KR20130142946A - Method and device for operating a drive system with an auxiliary unit - Google Patents

Abstract

The present invention relates to a method for operating a vehicular driving system (2) with an air conditioning system as well as an auxiliary unit joined to the driving motor (20) of the driving system (2). The method comprises a step of determining driving resistance for a future road section based on the driving direction of a vehicle; and a step of adjusting output applied to the auxiliary unit (7) based on the driving resistance for the future road section. The output applied to the auxiliary unit (7) is adjusted based on a distance from the current location to the future road section or time consumed for reaching the future road section from the current location.

Description

METHOD AND DEVICE FOR OPERATING A DRIVE SYSTEM WITH AN AUXILIARY UNIT}

The present invention relates to a vehicle with a drive system, wherein the drive motor of the drive system provides mechanical power for propulsion of the vehicle and for driving an auxiliary unit, for example an air conditioning system. In particular, the invention relates to an operating strategy for operating a drive system at a limited available output.

In a conventional vehicle having an internal combustion engine, the torque provided by the internal combustion engine is used for propulsion of the vehicle and also for driving auxiliary units such as air conditioning by an air conditioning system.

Various driving situations that occur when the vehicle is running require different drive outputs of the internal combustion engine for propulsion of the vehicle. For example, the driving power required to drive uphill is much greater than when driving on flat or downhill roads. In addition, when the air conditioning system is operated, an additional drive output of the internal combustion engine is required, which results in an output peak of the required drive output of the drive motor.

In addition, sufficient driving output must be provided when driving uphill, so that the vehicle can travel uphill without deceleration as much as possible.

In the method of operation of a vehicle drive system known from the prior art DE 10 2005 005 002 B4, the energy consumption of one or more of the units is reduced if less energy is used for the operation of the auxiliary units when driving uphill. do.

The invention provides a method of operating a drive system with an auxiliary unit according to claim 1, and in accordance with other independent claims there is provided an apparatus, a drive system, a computer program and a computer program product.

Other preferred embodiments of the invention are provided in the dependent claims.

According to a first aspect there is provided a method of operating a drive system for a vehicle having an auxiliary unit, in particular an air conditioning system, which is mechanically coupled to a drive motor of the drive system. The method comprises the following steps, namely

Determining driving resistance of a road segment in the future in a driving direction;

-Adjusting the output provided to the auxiliary unit according to the driving resistance in the future road segment, and adjusting according to the time taken for the output provided to the auxiliary unit to reach the future road segment or the distance to the future road segment.
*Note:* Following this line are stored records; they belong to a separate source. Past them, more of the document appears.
(** * devices-api-server: a shallow embedding of the HTTP handlers

    The server is a gin application over a GORM database.  The handlers of
    [internal/server/handlers], the middleware of [internal/server] and the
    helpers of [internal/server/utils] are translated function by function.
    A request is a [Context] (gin's per-request object) running in a [World]
    (the process-wide state the Go code reaches through package variables:
    the database singleton, the environment, the clock, the logger).

    The third-party libraries are modelled by what the handlers observe of
    them:
    - google/uuid: [uuid.Parse] and [uuid.String] on 128-bit values;
    - golang-jwt: a compact token is kept symbolic (signing method, claim
      set, key it was signed with), and [jwt.Parse] checks it the way
      version 5 of the library does;
    - GORM: a table is the list of its rows, [First] returns the matching
      row with the least primary key, a soft delete sets [DeletedAt];
    - gin: [c.JSON] appends to the responses written, [c.Abort] stops the
      handler chain, [gin.Recovery] answers a panic with a bare 500. *)

From Stdlib Require Import ZArith NArith Ascii String List Bool Lia.
From stdpp Require Import base option strings list gmap.

Open Scope string_scope.

(** Go's [(T, error)] results. *)
Inductive result (A : Type) : Type :=
  | Ok (a : A)
  | Err (e : string).
Arguments Ok {A} a.
Arguments Err {A} e.

(** Go's [interface{}] restricted to the dynamic types that reach the
    handlers: JSON-decoded claim values and context keys. *)
Inductive any : Type :=
  | Nil
  | Str (s : string)
  | Num (z : Z)
  | Boolean (b : bool).

#[global] Instance any_eq_dec : EqDecision any.
Proof. solve_decision. Defined.

(** [m[k]] on a Go map: the zero value ([nil]) when the key is absent. *)
Definition index (m : gmap string any) (k : string) : any :=
  default Nil (m !! k).

(** ** google/uuid *)
Module uuid.

(** A UUID is a [16]byte array, read here as a big-endian 128-bit number. *)
Definition UUID : Type := N.

Definition Nil : UUID := 0%N.

Definition hexchar (d : N) : ascii :=
  nth (N.to_nat d)
    ["0";"1";"2";"3";"4";"5";"6";"7";"8";"9";"a";"b";"c";"d";"e";"f"]%char
    "0"%char.

(** The [digits] low hexadecimal digits of [n], most significant first. *)
Fixpoint hex (digits : nat) (n : N) : string :=
  match digits with
  | O => ""
  | S d => hex d (n / 16) ++ String (hexchar (n mod 16)) ""
  end.
(** X3: the bundle of [load_cfo_analytics_data] never holds an empty table: under
    "contract_csv" there is [None] or a table with rows.  So for such a bundle
    [generate_ai_response] never takes its no-data branch: without data the
    answer is the apology about the missing attribute, with data the answer
    of the completion step. *)
Theorem loaded_bundle_skips_no_data_branch (fs : FileSystem) (now : Z)
    (mode : string) (analytics_data : Dict) (env : Env) (prompt : string) :
  load_cfo_analytics_data fs now mode = inr analytics_data ->
  (dict_lookup analytics_data "contract_csv" = Some VNone
   /\ run (generate_ai_response env prompt analytics_data)
      = (inr (apology none_has_no_empty), []))
  \/ (exists df analysis,
        dict_lookup analytics_data "contract_csv" = Some (VFrame df)
        /\ df_empty df = false
        /\ generate_comprehensive_csv_analysis (env_now env) df prompt
           = inr analysis
        /\ run (generate_ai_response env prompt analytics_data)
           = generate_openai_response env prompt
               (build_combined_context
                  (dict_get (session_state env) "graph_context" "")
                  analysis prompt) []).
Proof.
  intros H.
  assert (Hcases :
    dict_lookup analytics_data "contract_csv" = Some VNone
    \/ exists df, dict_lookup analytics_data "contract_csv" = Some (VFrame df)
                  /\ df_empty df = false).
  { unfold load_cfo_analytics_data in H.
    assert (Hgraph : forall df d,
              df_empty df = false ->
              with_graph_insights fs now df
                [ ("contract_csv", VNone); ("cfo_insights", VList []);
                  ("risk_assessment", VDict []);
                  ("executive_summary", VDict []) ] = inr d ->
              dict_lookup d "contract_csv" = Some (VFrame df)).
    { intros df d _ Hd. unfold with_graph_insights in Hd.
      destruct (load_cfo_jsonl_insights fs) as [e|[|i l]];
        cbn [bind] in Hd; [discriminate | |].
      - apply ret_inj in Hd. subst d. reflexivity.
      - destruct (generate_risk_assessment now df); cbn [bind] in Hd;
          [discriminate|].
        destruct (generate_executive_summary df (i :: l)); cbn [bind] in Hd;
          [discriminate|].
        apply ret_inj in Hd. subst d. reflexivity. }
    destruct (String.eqb mode "unified").
    { destruct (load_unified_contracts fs) as [e|df]; cbn [bind] in H;
        [discriminate|].
      destruct (df_empty df) eqn:Ee; cbn [negb] in H.
      - apply ret_inj in H. subst. now left.
      - right. exists df. split; [eapply Hgraph; eauto | exact Ee]. }
    destruct (String.eqb mode "demo").
    { destruct (load_demo_contracts fs) as [e|df]; cbn [bind] in H;
        [discriminate|].
      destruct (df_empty df) eqn:Ee; cbn [negb] in H;
        apply ret_inj in H; subst; [now left|].
      right. exists df. split; [reflexivity | exact Ee]. }
    destruct (String.eqb mode "live").
    { destruct (load_uploaded_contracts fs) as [e|df]; cbn [bind] in H;
        [discriminate|].
      destruct (df_empty df) eqn:Ee; cbn [negb] in H.
      - apply ret_inj in H. subst. now left.
      - right. exists df. split; [eapply Hgraph; eauto | exact Ee]. }
    apply ret_inj in H. subst. now left. }
  destruct Hcases as [Hn|(df & Hdf & Hne)].
  - left. split; [exact Hn|].
    unfold run, generate_ai_response, mtry, mbind, lift, mret, dict_get.
    rewrite Hn. reflexivity.
  - right.
    destruct (generate_comprehensive_csv_analysis_returns
                (env_now env) df prompt) as [analysis Ha].
    exists df, analysis. repeat split; try assumption.
    unfold run, generate_ai_response, mtry, mbind, lift, mret, dict_get.
    rewrite Hdf. cbn [frame_of ret]. rewrite Hne, Ha.
    destruct (generate_openai_response_returns env prompt
                (build_combined_context
                   match dict_lookup (session_state env) "graph_context" with
                   | Some v => v
                   | None => ""
                   end analysis prompt) [])
      as (answer & log' & -> & _).
    reflexivity.
Qed.

Lemma loaded_bundle_skips_no_data_branch_witness :
  (dict_lookup (bundle_of_none) "contract_csv" = Some VNone
   /\ run (generate_ai_response online "Total value?" bundle_of_none)
      = (inr (apology none_has_no_empty), []))
  \/ (exists df analysis,
        dict_lookup bundle_of_none "contract_csv" = Some (VFrame df)
        /\ df_empty df = false
        /\ generate_comprehensive_csv_analysis (env_now online) df
             "Total value?" = inr analysis
        /\ run (generate_ai_response online "Total value?" bundle_of_none)
           = generate_openai_response online "Total value?"
               (build_combined_context
                  (dict_get (session_state online) "graph_context" "")
                  analysis "Total value?") []).
Proof.
  apply (loaded_bundle_skips_no_data_branch fs_empty sample_now "unified").
  reflexivity.
Defined.

(** * The graph context *)

Lemma session_set_get (session : list (string * string)) (key text : string) :
  dict_lookup (session_set session key text) key = Some text.
Proof.
  induction session as [|[k w] t IH]; cbn.
  - now rewrite String.eqb_refl.
  - destruct (String.eqb k key) eqn:E; cbn; rewrite E; [reflexivity|exact IH].
Qed.

Lemma session_set_other (session : list (string * string))
    (key text k : string) :
  k <> key ->
  dict_lookup (session_set session key text) k = dict_lookup session k.
Proof.
  intros Hne. induction session as [|[k0 w] t IH]; cbn.
  - destruct (String.eqb_spec key k); [congruence | reflexivity].
  - destruct (String.eqb_spec k0 key) as [->|Hk]; cbn.
    + destruct (String.eqb_spec key k); [congruence | reflexivity].
    + destruct (String.eqb k0 k); [reflexivity | exact IH].
Qed.

Lemma build_knowledge_graph_helper (context_file : File string)
    (session : list (string * string)) (outcome : GraphLoad) (text : string) :
  build_knowledge_graph context_file session = inr outcome ->
  context_file = Present (inr text) ->
  dict_get (load_session outcome) "graph_context" "" = text
  /\ load_ok outcome = true.
Proof.
  intros H ->. cbn in H. injection H as <-. cbn [load_session load_ok].
  unfold dict_get. now rewrite session_set_get.
Qed.

(** X19: [build_knowledge_graph] always returns.  It returns [True] exactly when
    the context file exists and can be read, and then the session's graph
    context is the text of the file and no other entry of the session has
    changed; otherwise the session is left as it was and one error message is
    shown. *)
Theorem build_knowledge_graph_outcome (context_file : File string)
    (session : list (string * string)) :
  exists outcome,
    build_knowledge_graph context_file session = inr outcome
    /\ (load_ok outcome = true
        <-> exists text, context_file = Present (inr text))
    /\ (forall text,
          context_file = Present (inr text) ->
          dict_get (load_session outcome) "graph_context" "" = text
          /\ load_errors outcome = []
          /\ forall k,
               k <> "graph_context" ->
               dict_lookup (load_session outcome) k = dict_lookup session k)
    /\ (load_ok outcome = false ->
        load_session outcome = session
        /\ List.length (load_errors outcome) = 1%nat).
Proof.
  unfold build_knowledge_graph.
  destruct context_file as [|[e|text]]; cbn; eexists;
    (split; [reflexivity|]); cbn.
  - split; [split; [discriminate | intros [t Ht]; discriminate]|].
    split; [discriminate | auto].
  - split; [split; [discriminate | intros [t Ht]; discriminate]|].
    split; [discriminate | auto].
  - split; [split; eauto|].
    split; [|discriminate].
    intros t Ht. injection Ht as <-. unfold dict_get.
    rewrite session_set_get. split; [reflexivity|]. split; [reflexivity|].
    intros k Hk. now apply session_set_other.
Qed.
It is characterized by.

One idea of the foregoing method is based on the fact that the adverse effect on the function or response of the auxiliary unit is very small since the behavior of the output consumption of the auxiliary unit depends on the output required for vehicle propulsion. Especially for this purpose an auxiliary unit with a large time constant is suitable, for example in an air conditioning system for air conditioning in a vehicle interior, in which case the short-term fluctuations in the air conditioning system output are immediately recognized when the room temperature changes significantly. It doesn't work.

By this method, the air conditioning system output can be time-limited and adjusted so that fluctuations in the vehicle interior temperature are not caused. Overall, the method is based on the prediction of the drive output to be provided which is essential for the propulsion of the vehicle in future road segments. Such prediction can be performed through the analysis of the future driving route and the driving power required for this.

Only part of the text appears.